Furthermore, be aware people may ‘opt’ to watch as they are in a high-pressure situation and historical trauma can render a person to “freeze and please” (A common response in children)
So why does this happen? In short for a number of reasons and I made this mistake early in my career and I didn’t actually show anything at the time. (I learned quickly when an audience member let me know how they felt and this is a very rare response in the moment so kudos to that person who gave me such great insight). I was naïve to the impact of potential trauma before I trained in and around the topic, and I was working with therapists who are trained to work with and hear about this kind of stuff! So, naiveté becomes a one-time incident and professionals could be allowed this mistake under those circumstances I suppose. But more than once and that becomes a choice or?

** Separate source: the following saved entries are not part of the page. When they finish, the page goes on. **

(** * Chart and report scripts: a shallow embedding and its properties

    The repository is a set of stand-alone Python scripts.  Each one declares
    a literal dataset, reshapes it, and hands the result to a plotting or
    tabular library.  This development embeds the reshaping code:

    - [Py]: the Python built-ins the scripts call on strings
      ([x[:n]], [str.replace], [str.strip], [str.split], [str.join],
      [str.upper], [int], [str]) and the exceptions they raise;
    - [Frame]: the part of pandas the scripts use (building a table from
      records or from columns, reading and assigning a column, selecting
      rows, the [.str] methods, [apply], [map], [astype(int)]);
    - [Csv]: the text [to_csv] writes, and a reader of such text;
    - one module per script, named after what the script draws or prints.

    The definitions come first, the properties after them.

    A Python [str] is modelled by [string], a sequence of bytes.  The
    texts that take part in length computations are plain ASCII, so
    [String.length] is Python's [len] on them, and white space, letters
    and digits are the ASCII ones.  Where a property of [str.upper] or of
    [int] would fail on other characters ([str.upper] lengthens some,
    [int] reads the decimal digits of every script), its statement asks
    for [Py.is_ascii].  A Python dict is a list of pairs in
    insertion order; a fallible statement returns a [Py.result].  The
    plotting library is outside: a script's figure is what it hands
    over. *)

From Stdlib Require Import Ascii String ZArith QArith Lia List Bool.
From stdpp Require Import base list strings gmap pretty.

Local Open Scope nat_scope.
(** [indexOf] and [lastIndexOf] of one code unit; [None] is -1. *)
Fixpoint indexOf (c : N) (s : JsString) : option nat :=
  match s with
  | [] => None
  | x :: s' =>
      if N.eqb x c then Some O
      else match indexOf c s' with
           | Some i => Some (S i)
           | None => None
           end
  end.

Fixpoint lastIndexOf (c : N) (s : JsString) : option nat :=
  match s with
  | [] => None
  | x :: s' =>
      match lastIndexOf c s' with
      | Some i => Some (S i)
      | None => if N.eqb x c then Some O else None
      end
  end.

(** [s.substring(indexStart, indexEnd)]: both indices are clamped to the
    length and swapped when the first is the larger. *)
Definition substring (indexStart indexEnd : nat) (s : JsString) : JsString :=
  let a := Nat.min indexStart (List.length s) in
  let b := Nat.min indexEnd (List.length s) in
  let from := Nat.min a b in
  let to := Nat.max a b in
  firstn (to - from) (skipn from s).

(** The text handed to [JSON.parse]. *)
Definition jsonCandidate (text : JsString) : JsString :=
  let jsonStr := trim (removeAll FENCE (removeAll FENCE_JSON text)) in
  let firstBracket := indexOf LBRACKET jsonStr in
  let lastBracket := lastIndexOf RBRACKET jsonStr in
  match firstBracket, lastBracket with
  | Some firstBracket, Some lastBracket =>
      substring firstBracket (lastBracket + 1) jsonStr
  | _, _ => jsonStr
  end.

(** What [JSON.parse] makes of the candidate, as far as [searchPlaces]
    reads it: an array of items, or another value.  A property read on a
    [null] item throws; on any other item it gives the property or
    [undefined].  Property values are taken at the types [PlaceSuggestion]
    declares. *)
Inductive PlaceItem :=
| PlaceNull
| PlaceValue (name : option string) (lat lng : option R)
             (address : option string).

Inductive ParsedPlaces :=
| ParsedArray (items : list PlaceItem)
| ParsedOther.

Record PlaceSuggestion := mkPlaceSuggestion {
  suggestion_name : option string;
  suggestion_lat : option R;
  suggestion_lng : option R;
  suggestion_address : option string
}.

(** [askPlaces] is the answer of the service ([None]: the promise rejects;
    [Some None]: no text); [parsePlaces] is [JSON.parse] ([None]: it
    throws). *)
Record PlacesWorld := mkPlacesWorld {
  askPlaces : string -> LatLng -> option (option JsString);
  parsePlaces : JsString -> option ParsedPlaces
}.

(** [data.map(item => ...)]: [None] when a property read throws. *)
Fixpoint mapItems (items : list PlaceItem) : option (list PlaceSuggestion) :=
  match items with
  | [] => Some []
  | PlaceNull :: _ => None
  | PlaceValue name lat lng address :: rest =>
      match mapItems rest with
      | Some out => Some (mkPlaceSuggestion name lat lng address :: out)
      | None => None
      end
  end.

Definition isNil {A} (l : list A) : bool :=
  match l with [] => true | _ => false end.

Definition searchPlaces (w : PlacesWorld) (query : string) (center : LatLng)
  : list PlaceSuggestion :=
  match askPlaces w query center with
  | Some (Some text) =>
      if isNil text then []
      else
        match parsePlaces w (jsonCandidate text) with
        | Some (ParsedArray data) =>
            match mapItems data with
            | Some out => out
            | None => []
            end
        | Some ParsedOther => []
        | None => []
        end
  | Some None => []
  | None => []
  end.

(* ================================================================= *)
(** ** App.tsx: calculateRoute *)

Inductive AppMode :=
| MENU
| NAVIGATING_INPUT
| NAVIGATING_PICK_MAP
| NAVIGATING_SHOW
| REPORTING.

(** The part of the component state that [calculateRoute] sets, and the
    alerts shown so far. *)
Record NavState := mkNavState {
  nav_route : option (list LatLng);
  nav_routeInfo : option (string * string);
  nav_mode : AppMode;
  nav_isRouting : bool;
  nav_alerts : list string
}.

(** [value || ''] *)
Definition orEmpty (s : option string) : string :=
  match s with
  | Some s => s
  | None => ""
  end.

Definition calculateRoute (w : World) (h : Store) (center : LatLng)
    (pins : list ref) (destLoc : LatLng) (destName : string)
    (st : NavState) : Async NavState :=
  let st := mkNavState (nav_route st) (nav_routeInfo st) (nav_mode st) true
                       (nav_alerts st) in
  fun t =>
    match getSafeRoute w h center destLoc destName pins t with
    | (Returns result, t') =>
        let st :=
          if negb (isNil (RouteResponse.route result)) then
            mkNavState (Some (RouteResponse.route result))
              (Some (orEmpty (RouteResponse.duration result),
                     orEmpty (RouteResponse.safetyNote result)))
              NAVIGATING_SHOW (nav_isRouting st) (nav_alerts st)
          else
            mkNavState (nav_route st) (nav_routeInfo st) (nav_mode st)
              (nav_isRouting st)
              (nav_alerts st ++ ["Could not calculate a route."%string]) in
        (Returns (mkNavState (nav_route st) (nav_routeInfo st) (nav_mode st)
                             false (nav_alerts st)), t')
    | (Throws e, t') => (Throws e, t')
    end.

Some professionals are driven by their ego and want to tell their story i.e., of an issue that has happened to someone (sometimes themselves) and they put far too many details of the trauma narrative in because it makes them look like they are an expert or capable of handling talking about graphic trauma, like a prize of their tolerance levels. Sometimes professionals speak/show these topics because they are deeply caught up in their own trauma- i.e. “traumology” (a word I made up to explain the repetitive preoccupation of trauma narrative in that person’s life). Sometimes and hopefully only a very small number, there are some professionals who actually get a kick out of using this kind of material to traumatise other people as an imbalance of power and to feel superior in some way, rather like a dominant masochist. I suspect there are traumology masochists too.
So what material might be shown/discussed that causes this type of cybertrauma/vicarious trauma? What types of material ought to be censored/peer-reviewed by trauma specialists who are versed in the varying aspects of the delivery of this kind of material and can evidence this with best practice guides/evidenced research?
Videos, Images and detailed talks of the following (not exhaustive list)
Child Sexual Abuse – Child Sexual Exploitation- County Lines- Sexual Violence- Grooming- Youth Produced imagery (previously known as sexting)- Revenge Porn- Murder/Homicide- Suicide- Self-harm (all variants)- Domestic Violence/Abuse- Neglect- Safeguarding- Eating Issues- Mental Health- Bullying- Bereavement- Eating Issues-Radicalisation- Child Abuse- Animal Abuse- Natural Disasters- History- Capital/Corporal Punishment- Crime.
Most of the films produced by Leicester Police for CSA, CSE, Grooming, Rape and Sexual Violence.